• [MATERIAL PROVIDED]
(** * trading-rl: the market simulator, the trading-minute calendar,
      the timestamp repair script and the feed normaliser

    Shallow embedding of
    - [src/market_env.py]                        (module [market_env]),
    - [scripts/fix_integer_datetime_to_ts.py]    (module [fix_integer_datetime_to_ts]),
    - [scripts/download_akshare_minute.py]       (module [download_akshare_minute]),
    followed by the properties of the specification that concern them. *)

From Stdlib Require Import ZArith List Bool String Ascii Lia Floats.
From Stdlib Require Import Sorting.Sorted Sorting.Permutation.
Import ListNotations.
Local Open Scope Z_scope.

(** * Python and numpy values *)

Module py.

(** The exceptions the sources raise, or let escape. *)
Inductive exn : Type :=
| RuntimeError (msg : string)
| KeyError (key : Z)
| IndexError
| ValueError
| SystemExit (msg : string)
| TypeError.

Inductive result (A : Type) : Type :=
| Ok (a : A)
| Raise (e : exn).
Arguments Ok {A} a.
Arguments Raise {A} e.

Definition len {A : Type} (l : list A) : Z := Z.of_nat (List.length l).

(** [l[i]] on a list or a one-dimensional array: a negative index counts
    from the end, anything outside [-len, len) raises IndexError. *)
Definition getitem {A : Type} (l : list A) (i : Z) : result A :=
  let j := if i <? 0 then i + len l else i in
  if (j <? 0) || (len l <=? j) then Raise IndexError
  else match nth_error l (Z.to_nat j) with
       | Some x => Ok x
       | None => Raise IndexError
       end.

(** Bound adjustment of a slice with step 1. *)
Definition adjust_index (n i : Z) : Z :=
  if i <? 0 then Z.max 0 (i + n) else Z.min i n.

(** [l[i:j]]: never raises, out-of-range bounds are clipped. *)
Definition slice {A : Type} (l : list A) (i j : Z) : list A :=
  let lo := adjust_index (len l) i in
  let hi := adjust_index (len l) j in
  firstn (Z.to_nat (hi - lo)) (skipn (Z.to_nat lo) l).

(** Lookup in a dict literal with integer keys; a missing key is a KeyError. *)
Fixpoint dict_get {V : Type} (d : list (Z * V)) (k : Z) : result V :=
  match d with
  | [] => Raise (KeyError k)
  | (k', v) :: d' => if k =? k' then Ok v else dict_get d' k
  end.

(** Conversion of a Python int to a binary64 float, round to nearest even
    (exact for every integer of magnitude below 2^53; the simulator only
    converts positions and their differences, of magnitude at most 2). *)
Definition float_of_int (z : Z) : float :=
  SF2Prim (binary_normalize prec emax z 0 false).

(** [x.astype(np.float32)] on one binary64 value: rounding to binary32,
    the result held as the binary64 number of the same value. *)
Definition astype_float32 (x : float) : float :=
  match Prim2SF x with
  | S754_finite s m e =>
      SF2Prim (binary_normalize 24 128 (cond_Zopp s (Zpos m)) e s)
  | _ => x
  end.

(** ** Strings

    Python's [str] methods, on the ASCII range; the bytes of any other
    character are left as they are (the labels the scripts compare are ASCII
    words or caseless CJK words). *)

Definition is_space (c : ascii) : bool :=
  let n := nat_of_ascii c in
  ((9 <=? n) && (n <=? 13) || (28 <=? n) && (n <=? 32))%nat.

Definition lower_char (c : ascii) : ascii :=
  let n := nat_of_ascii c in
  if ((65 <=? n) && (n <=? 90))%nat then ascii_of_nat (n + 32) else c.

Definition upper_char (c : ascii) : ascii :=
  let n := nat_of_ascii c in
  if ((97 <=? n) && (n <=? 122))%nat then ascii_of_nat (n - 32) else c.

(** [s.lower()] *)
Fixpoint lower (s : string) : string :=
  match s with
  | EmptyString => EmptyString
  | String c s' => String (lower_char c) (lower s')
  end.

(** [s.capitalize()] *)
Definition capitalize (s : string) : string :=
  match s with
  | EmptyString => EmptyString
  | String c s' => String (upper_char c) (lower s')
  end.

Fixpoint lstrip (s : string) : string :=
  match s with
  | EmptyString => EmptyString
  | String c s' => if is_space c then lstrip s' else s
  end.

Fixpoint rev_string (acc s : string) : string :=
  match s with
  | EmptyString => acc
  | String c s' => rev_string (String c acc) s'
  end.

(** [s.strip()] *)
Definition strip (s : string) : string :=
  rev_string EmptyString (lstrip (rev_string EmptyString (lstrip s))).

(** [s.split()]: the maximal runs of characters that are not white space.
    [word] is the run being read, reversed. *)
Fixpoint split_aux (word : string) (s : string) : list string :=
  let flush := match word with
               | EmptyString => []
               | _ => [rev_string EmptyString word]
               end in
  match s with
  | EmptyString => flush
  | String c s' =>
      if is_space c then flush ++ split_aux EmptyString s'
      else split_aux (String c word) s'
  end.
Definition split (s : string) : list string := split_aux EmptyString s.

(** [ch in s] for a one-character string. *)
Fixpoint contains_char (ch : ascii) (s : string) : bool :=
  match s with
  | EmptyString => false
  | String c s' => Ascii.eqb c ch || contains_char ch s'
  end.

(** [name in names] *)
Definition mem (name : string) (names : list string) : bool :=
  existsb (String.eqb name) names.

(** Dicts with string keys, in insertion order. *)
Fixpoint sdict_get {V : Type} (d : list (string * V)) (k : string) : option V :=
  match d with
  | [] => None
  | (k', v) :: d' => if String.eqb k k' then Some v else sdict_get d' k
  end.

Fixpoint sdict_set {V : Type} (d : list (string * V)) (k : string) (v : V)
  : list (string * V) :=
  match d with
  | [] => [(k, v)]
  | (k', v') :: d' =>
      if String.eqb k k' then (k, v) :: d' else (k', v') :: sdict_set d' k v
  end.

End py.

(** * src/market_env.py *)

Module market_env.
Import py.

(** The attributes of a [MarketEnv] object ([observation_space] and
    [action_space] are never read by [reset] or [step]). *)
Record MarketEnv : Type := mkEnv {
  features : list (list float);
  prices : list float;
  window : Z;
  transaction_cost : float;
  T : Z;
  t : Z;
  position : Z;
  last_price : float;
  done : bool
}.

• [WHAT IS REQUIRED]
Using the listing above, copy exactly the line that contains "(** Conversion of", the line that contains "character are left", and each line that falls between them.

• [ANSWER TO THIS PROBLEM]
(** Conversion of a Python int to a binary64 float, round to nearest even
    (exact for every integer of magnitude below 2^53; the simulator only
    converts positions and their differences, of magnitude at most 2). *)
Definition float_of_int (z : Z) : float :=
  SF2Prim (binary_normalize prec emax z 0 false).

(** [x.astype(np.float32)] on one binary64 value: rounding to binary32,
    the result held as the binary64 number of the same value. *)
Definition astype_float32 (x : float) : float :=
  match Prim2SF x with
  | S754_finite s m e =>
      SF2Prim (binary_normalize 24 128 (cond_Zopp s (Zpos m)) e s)
  | _ => x
  end.

(** ** Strings

    Python's [str] methods, on the ASCII range; the bytes of any other
    character are left as they are (the labels the scripts compare are ASCII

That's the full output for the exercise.